Abstract

Proteins are frequently used as emulsifiers and stabilizers. In this work, two proteins with different isoelectric points were used: lactoferrin and ovalbumin. Solutions containing different proteins ratios, with different pH values, were stored for 7 days at 25 °C to analyze the system stability. Systems containing 3% w/v lactoferrin remained stable at all pH values studied, while systems containing 1% w/v ovalbumin remained stable only at a high pH value (8.0). Emulsions containing a mixture of proteins remained stable at a pH between the isoelectric points of the two proteins, which was attributed to an electrostatic bond because of the opposite charges of proteins at this pH. During the analysis of rheological properties, it was possible to observe a non-Newtonian behavior of the emulsions, using the models of Carreau and Cross to describe the pseudoplastic behavior of suspensions.

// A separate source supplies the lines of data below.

(* ===== verification/Accounts.v ===== *)
(** Accounts and browser sessions: the types and the password policy of
    src/internal/center/auth, and the two repositories behind them
    (src/internal/center/store/users.go, store/sessions.go).  A transaction locks the row of the user
    first, so transactions on one account follow one another; each is one step here. *)
From stdpp Require Import base list strings gmap.
From Stdlib Require Import ZArith Lia.
From S2P Require Import Prelude GoRuntime Notification Settings Postgres Subscriptions.

Local Open Scope Z_scope.
#[local] Set Warnings "-clear-no-such-hyp".

(** * Constants and errors *)

Definition RoleAdmin : string := "admin".
Definition DefaultSessionTTL : Z := 7 * 24 * Hour.
Definition MinPasswordLength : nat := 8.
Definition MaxPasswordLength : nat := 256.
Definition MinUsernameLength : nat := 1.
Definition MaxUsernameLength : nat := 64.
Definition DefaultPasswordBcryptCost : Z := 10.
Definition bcrypt_MinCost : Z := 4.
Definition bcrypt_MaxCost : Z := 31.
(* ===== verification/AccountProps.v ===== *)
(** What holds of the accounts in every state of every run, and what follows: stored sessions are
    authentic and accepted until they expire, the supervisor stays, and only the supervisor manages
    accounts. *)
From stdpp Require Import base list strings gmap.
From Stdlib Require Import ZArith Lia.
From S2P Require Import Prelude GoRuntime Notification Settings Postgres Programs Subscriptions Accounts AccessAdmin AccountService AccountRuns.

Local Open Scope Z_scope.
#[local] Set Warnings "-clear-no-such-hyp".
#[local] Arguments timestamptz : simpl never.
#[local] Arguments laterSessionTime : simpl never.
#[local] Arguments normalizeSessionClock : simpl never.

Lemma existsb_none {A} (f : A -> bool) l x : existsb f l = false -> x ∈ l -> f x = false.
Proof.
  intros H Hx. destruct (f x) eqn:E; [|done]. assert (existsb f l = true); [|congruence].
  apply existsb_exists. exists x. split; [by apply list_elem_of_In|done].
Qed.

Section Props.
Context `{Env : AccountEnv} (svc : AuthService).

(** A hash bcrypt made is at least as long as the shortest one it reads, and matches its password. *)
Definition bcrypt_sound : Prop := forall salt plain cost hash,
  bcrypt_GenerateFromPassword salt plain cost = Ok hash ->
  (4 <= String.length hash)%nat /\ bcrypt_CompareHashAndPassword hash plain = None.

This study provides important information for the use of functional ingredients.

Highlights

  • Proteins are widely used as emulsifiers in foods

  • Lactoferrin (Lf) is a glycoprotein obtained from milk, with a molecular weight of 80 kDa and an isoelectric point close to 8.0; its main feature is the ability of each molecule to bind to two iron ions[8]

  • Studies of emulsion stability using lactoferrin have shown that the protein has a great stabilizer capacity[10,11,12]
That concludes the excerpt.